Electronics Applications

Graphene has a unique combination of properties such as mechanical flexibility, high electrical conductivity and chemical stability, ideal for next-generation electronics. Combining this with inkjet printing gives you a cheap and scalable path to harness these properties in real-world technology.

Transistor and Memory

Some of the most promising applications for graphene are electronics, detectors, and thermal management. The first graphene field-effect transistors-both bottom and top gate-have already been demonstrated. At the same time, the level of electronic low-frequency noise must be reduced to acceptable levels in order for the transistor to be useful in analog communication or digital applications.

Graphene-based transistors are considered to be potential successors to some of the silicon components currently in use. The fact that electrons can travel faster through graphene than through silicon indicates the potential for this material for terahertz computing.

In the ultimate nanoscale transistor, electrons avoid collisions. That is, the current flow is virtually unobstructed. Ballistic conduction enables incredibly fast switching devices. Graphene has the potential to achieve ballistic transistors at room temperature.

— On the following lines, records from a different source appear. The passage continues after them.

(** * camera_calibration: extrinsic calibration of a camera rig

    Shallow embedding of
      - [camera_calibration_lib/chessboard_pose_estimation.py]
      - [camera_calibration_lib/cameras_extrinsic_calibration.py]

    Conventions of the embedding.
      - numpy arrays of rank 2 are row-major lists of rows; their entries
        are exact rationals ([Qc]), so [np.mean], [np.linalg.inv] and
        [np.matmul] are computed without rounding;
      - camera objects live in a store indexed by their identity, a camera
        list is a list of identities (the same object may occur twice);
      - every device call is recorded in a chronological trace;
      - the OpenCV routines are an interface ([OpenCV]);
      - the [while not pose_found] loop takes a bound on its iterations
        (fuel); [OutOfFuel] stands for a loop still running. *)

From Stdlib Require Import List ZArith QArith Qcanon Lia Bool Arith Field.
Import ListNotations.

Open Scope Qc_scope.

(** ** numpy arrays *)

Module Np.

Definition matrix := list (list Qc).

Definition of_nat (n : nat) : Qc := Q2Qc (inject_Z (Z.of_nat n)).

(** [np.zeros((r, c))] *)
Definition zeros (r c : nat) : matrix := repeat (repeat 0 c) r.

(** [np.eye(n)] *)
Definition eye (n : nat) : matrix :=
  map (fun i => map (fun j => if Nat.eqb i j then 1 else 0) (seq 0 n)) (seq 0 n).

(** shape test: [r] rows of [c] entries each *)
Definition has_shape (r c : nat) (m : matrix) : bool :=
  Nat.eqb (length m) r && forallb (fun row => Nat.eqb (length row) c) m.

(** [m[i][j]] *)
Definition entry (m : matrix) (i j : nat) : Qc := nth j (nth i m []) 0.

Definition ncols (m : matrix) : nat := length (hd [] m).

Definition col (j : nat) (m : matrix) : list Qc := map (fun row => nth j row 0) m.

Fixpoint dot (u v : list Qc) : Qc :=
  match u, v with
  | x :: u', y :: v' => x * y + dot u' v'
  | _, _ => 0
  end.

(** [a.T] for an array with [c] columns *)
Definition transpose (m : matrix) : matrix :=
  map (fun j => col j m) (seq 0 (ncols m)).

(** [np.matmul(a, b)] on conformable rank-2 arrays *)
Definition matmul (a b : matrix) : matrix :=
  map (fun row => map (fun j => dot row (col j b)) (seq 0 (ncols b))) a.

Fixpoint map2 {A B C} (f : A -> B -> C) (l : list A) (l' : list B) : list C :=
  match l, l' with
  | x :: t, y :: t' => f x y :: map2 f t t'
  | _, _ => []
  end.

(** element-wise sum of two arrays of one shape *)
Definition add (a b : matrix) : matrix := map2 (map2 Qcplus) a b.

(** array times scalar *)
Definition scale (k : Qc) (a : matrix) : matrix := map (map (fun x => x * k)) a.

(** [np.mean(np.array(ms), 0)]: the element-wise mean along the first
    axis.  The mean of no array at all is NaN in numpy; it has no value
    here. *)
Definition mean0 (ms : list matrix) : option matrix :=
  match ms with
  | [] => None
  | m :: rest => Some (scale (/ of_nat (length ms)) (fold_left add rest m))
  end.

(** [dst[r0:r0+h, c0:c0+w] = src] for a source of shape [(h, w)]; numpy
    raises ValueError for a source that does not fit the block. *)
Definition splice {A} (at_ : nat) (new old : list A) : list A :=
  firstn at_ old ++ new ++ skipn (at_ + length new) old.

Definition set_block (r0 c0 h w : nat) (src dst : matrix) : option matrix :=
  if has_shape h w src then
    Some (firstn r0 dst
          ++ map2 (fun s d => splice c0 s d) src (firstn h (skipn r0 dst))
          ++ skipn (r0 + h) dst)
  else None.

(** Determinant of an [n] x [n] array, by expansion along the first row. *)
Definition drop_nth {A} (j : nat) (l : list A) : list A :=
  firstn j l ++ skipn (S j) l.

Definition sign (j : nat) : Qc := if Nat.even j then 1 else - (1).

Fixpoint det (n : nat) (m : matrix) : Qc :=
  match n with
  | O => 1
  | S n' =>
      match m with
      | [] => 0
      | row :: rest =>
          fold_right Qcplus 0
            (map (fun j => sign j * nth j row 0 * det n' (map (drop_nth j) rest))
                 (seq 0 n))
      end
  end.

(** the minor of [m] without row [i] and column [j] *)
Definition minor (i j : nat) (m : matrix) : matrix :=
  map (drop_nth j) (drop_nth i m).

Definition cofactor (n i j : nat) (m : matrix) : Qc :=
  sign (i + j) * det (pred n) (minor i j m).

(** the adjugate: transposed matrix of cofactors *)
Definition adjugate (n : nat) (m : matrix) : matrix :=
  map (fun i => map (fun j => cofactor n j i m) (seq 0 n)) (seq 0 n).

(** [np.linalg.inv(m)]: the inverse of a square array, LinAlgError
    ("Singular matrix") when there is none.  The inverse is unique, so
    in exact arithmetic it does not matter how it is obtained; here it is
    the adjugate divided by the determinant.  numpy raises when its LU
    factorisation meets a pivot that is exactly zero, which in exact
    arithmetic is when the determinant is zero; on doubles the two can
    differ by rounding. *)
Definition inv (m : matrix) : option matrix :=
  let n := length m in
  let d := det n m in
  if Qc_eq_dec d 0 then None else Some (scale (/ d) (adjugate n m)).

End Np.

Import Np.

(** ** Outcomes, devices, the store and the trace *)

(** The exceptions the two functions can raise.  [FloatNaN] is not a
    Python exception: it marks a value ([np.mean] of zero samples) that
    exact rationals cannot hold. *)
Inductive exn : Type :=
  | AssertionError | ValueError | IndexError | LinAlgError | FloatNaN.

Inductive result (A : Type) : Type :=
  | Ok (a : A)
  | Raise (e : exn)
  | OutOfFuel.
Arguments Ok {A} a.
Arguments Raise {A} e.
Arguments OutOfFuel {A}.

(** [camera.get_intrinsics()]: a dict with keys fx, fy, px, py *)
Record Intrinsics : Type := { fx : Qc; fy : Qc; px : Qc; py : Qc }.

(** Device calls and window calls, in the order they happen. *)
Inductive Event : Type :=
  | GetRgb (camera : nat)
  | GetIntrinsics (camera : nat)
  | NamedWindow
  | Imshow
  | WaitKey.

(** the cameras on which the pose estimation was entered, in call order:
    each call starts with [camera.get_intrinsics()] *)
Definition calls (evs : list Event) : list nat :=
  flat_map (fun e => match e with GetIntrinsics c => [c] | _ => [] end) evs.

(** how many frames of camera [c] were captured *)
Definition captures (c : nat) (evs : list Event) : nat :=
  length (filter (fun e => match e with GetRgb c' => Nat.eqb c' c | _ => false end) evs).

(** window calls, as opposed to device calls *)
Definition is_window (e : Event) : bool :=
  match e with
  | NamedWindow | Imshow | WaitKey => true
  | _ => false
  end.

(** The OpenCV routines used by the pose estimation.  A rotation vector
    becomes a 3x3 array, a successful solve returns a 3x1 translation. *)
Class OpenCV : Type := {
  Image : Type;
  Gray : Type;
  cvtColor : Image -> Gray;
  findChessboardCorners : Gray -> nat * nat -> bool * matrix;
  cornerSubPix : Gray -> matrix -> nat * nat -> Z * Z -> Z * Z * Qc -> matrix;
  solvePnP : matrix -> matrix -> matrix -> matrix -> bool * matrix * matrix;
  Rodrigues : matrix -> matrix;
  Rodrigues_shape : forall v, has_shape 3 3 (Rodrigues v) = true;
  solvePnP_shape : forall objp corners mtx dist rvec tvec,
      solvePnP objp corners mtx dist = (true, rvec, tvec) ->
      has_shape 3 1 tvec = true
}.

Section Calibration.

Context {cv : OpenCV}.

(** A camera object: its intrinsics and the live stream it will deliver. *)
Record Camera : Type := {
  intrinsics : Intrinsics;
  frames : nat -> Image
}.

(** The store: camera objects by identity, how many frames each one has
    delivered so far, and the trace. *)
Record World : Type := {
  cameras_of : nat -> Camera;
  grabbed : nat -> nat;
  trace : list Event
}.

Definition M (A : Type) : Type := World -> result A * World.

Definition ret {A} (a : A) : M A := fun w => (Ok a, w).

Definition raise {A} (e : exn) : M A := fun w => (Raise e, w).

Definition bind {A B} (m : M A) (k : A -> M B) : M B :=
  fun w =>
    match m w with
    | (Ok a, w') => k a w'
    | (Raise e, w') => (Raise e, w')
    | (OutOfFuel, w') => (OutOfFuel, w')
    end.

Notation "x <- m ;; k" := (bind m (fun x => k))
  (at level 61, m at next level, right associativity).
Notation "m ;;; k" := (bind m (fun _ => k))
  (at level 61, right associativity).

Definition of_option {A} (e : exn) (o : option A) : M A :=
  match o with
  | Some a => ret a
  | None => raise e
  end.

Definition emit (e : Event) : M unit :=
  fun w => (Ok tt, {| cameras_of := cameras_of w; grabbed := grabbed w;
                      trace := trace w ++ [e] |}).

(** [camera.get_rgb()]: the next frame of the stream *)
Definition get_rgb (camera : nat) : M Image :=
  fun w =>
    (Ok (frames (cameras_of w camera) (grabbed w camera)),
     {| cameras_of := cameras_of w;
        grabbed := fun c => if Nat.eqb c camera then S (grabbed w c) else grabbed w c;
        trace := trace w ++ [GetRgb camera] |}).

(** [camera.get_intrinsics()] *)
Definition get_intrinsics (camera : nat) : M Intrinsics :=
  fun w =>
    (Ok (intrinsics (cameras_of w camera)),
     {| cameras_of := cameras_of w; grabbed := grabbed w;
        trace := trace w ++ [GetIntrinsics camera] |}).

(** ** chessboard_pose_estimation.py *)

(** [np.array([[fx, 0, px], [0, fy, py], [0, 0, 1]])] *)
Definition camera_matrix (intr : Intrinsics) : matrix :=
  [[fx intr; 0; px intr]; [0; fy intr; py intr]; [0; 0; 1]].

(** [np.array([[0., 0., 0., 0., 0.]])] *)
Definition dist : matrix := [[0; 0; 0; 0; 0]].

Definition mm2m : Qc := Q2Qc (1 # 1000).

(** [(cv2.TERM_CRITERIA_EPS + cv2.TERM_CRITERIA_MAX_ITER, 30, 0.001)] *)
Definition criteria : Z * Z * Qc := ((2 + 1)%Z, 30%Z, Q2Qc (1 # 1000)).

(** [np.mgrid[0:c, 0:r]]: two planes of shape [(c, r)], the first holding
    the row index, the second the column index *)
Definition mgrid (c r : nat) : list matrix :=
  [ map (fun i => repeat (of_nat i) r) (seq 0 c);
    repeat (map of_nat (seq 0 r)) c ].

(** [.T] of an array of shape [(2, c, r)]: shape [(r, c, 2)] *)
Definition T3 (c r : nat) (a : list matrix) : list matrix :=
  map (fun j => map (fun i => map (fun plane => entry plane i j) a) (seq 0 c))
      (seq 0 r).

(** [.reshape(-1, 2)] of an array of shape [(r, c, 2)] *)
Definition reshape2 (a : list matrix) : matrix := concat a.

(** [np.mgrid[0:c, 0:r].T.reshape(-1, 2)] *)
Definition grid (c r : nat) : matrix := reshape2 (T3 c r (mgrid c r)).

(** [objp]: zeros of shape [(c*r, 3)] whose first two columns receive the
    scaled grid *)
Definition object_points (chessboard_size : nat * nat) (chess_square_size : Qc)
  : option matrix :=
  let c := fst chessboard_size in
  let r := snd chessboard_size in
  let objp := zeros (c * r) 3 in
  set_block 0 0 (c * r) 2
    (scale mm2m (scale chess_square_size (reshape2 (T3 c r (mgrid c r)))))
    objp.












(** the drawing and window calls of one loop iteration; the projected axes
    and the key that is read change neither the loop nor the result *)
Definition show (display_frame : bool) : M unit :=
  if display_frame then emit Imshow ;;; emit WaitKey else ret tt.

Graphene has the potential to revolutionize electronics and replace the silicon materials used today, but with the Achilles heel. Pristine graphene is a semimetal and lacks the bandgap needed to function as a transistor. Therefore, it is necessary to design the band gap of graphene.

Experiments have demonstrated the benefits of graphene as a platform for flash memory, demonstrating that it may exceed the performance of current flash memory technology by taking advantage of the intrinsic properties of graphene.

Flexible and Elastic Foldable Electronics

Flexible electronics rely on bendable substrates and truly collapsible electronics require a foldable substrate with very stable conductors that can withstand folding.

That is, in addition to a foldable substrate such as paper, the conductors deposited on this substrate must also be foldable. To that end, researchers have demonstrated a manufacturing process for folding graphene circuits based on paper substrates.

Graphene's excellent conductivity, strength and elasticity make it possible to create circuits on flexible plastic substrates for applications such as stretchable electronics.

Scientists have devised a chemical vapor deposition (CVD) method to turn graphene sheets into porous, three-dimensional foams with extremely high conductivity. By impregnating this foam with a siloxane-based polymer, researchers have made a composite material that can be twisted, stretched, and bent without compromising it's electrical or mechanical properties.

Photo Detector

Researchers have demonstrated that graphene can be used in telecommunications applications, and that it's weak, the universal optical response can translate into advantages for ultrafast photonics applications. They also found that graphene could potentially be used as a saturable absorber with a wide range of optical responses from ultraviolet, visible, infrared to terahertz.

The use of graphene for optoelectronics applications are of great research interest. Graphene-based photodetectors have been realized previously and graphene's suitability for high bandwidth photodetection has been demonstrated at 10 GBit / s optical data links.

One new approach is based on the integration of graphene into optical microcavities. Increasing the electric field amplitude inside the cavity absorbs more energy and significantly increases the optical response.


Coating objects with graphene can be used for a variety of purposes. For example, researchers have shown that graphene sheets can be used to create superhydrophobic coating materials that exhibit stable superhydrophobicity under both static and dynamic conditions, thereby forming highly water-repellent structures.

Graphene is also the world's thinnest known coating to protect metals from corrosion. It has been found that graphene, whether made directly on copper or nickel or transferred to another metal, provides protection against corrosion.

Researchers have demonstrated the use of graphene as a transparent conductive coating for photonic devices, demonstrating that its high transparency and low resistivity make this two-dimensional crystal ideal for electrodes in liquid crystal devices (LCDs).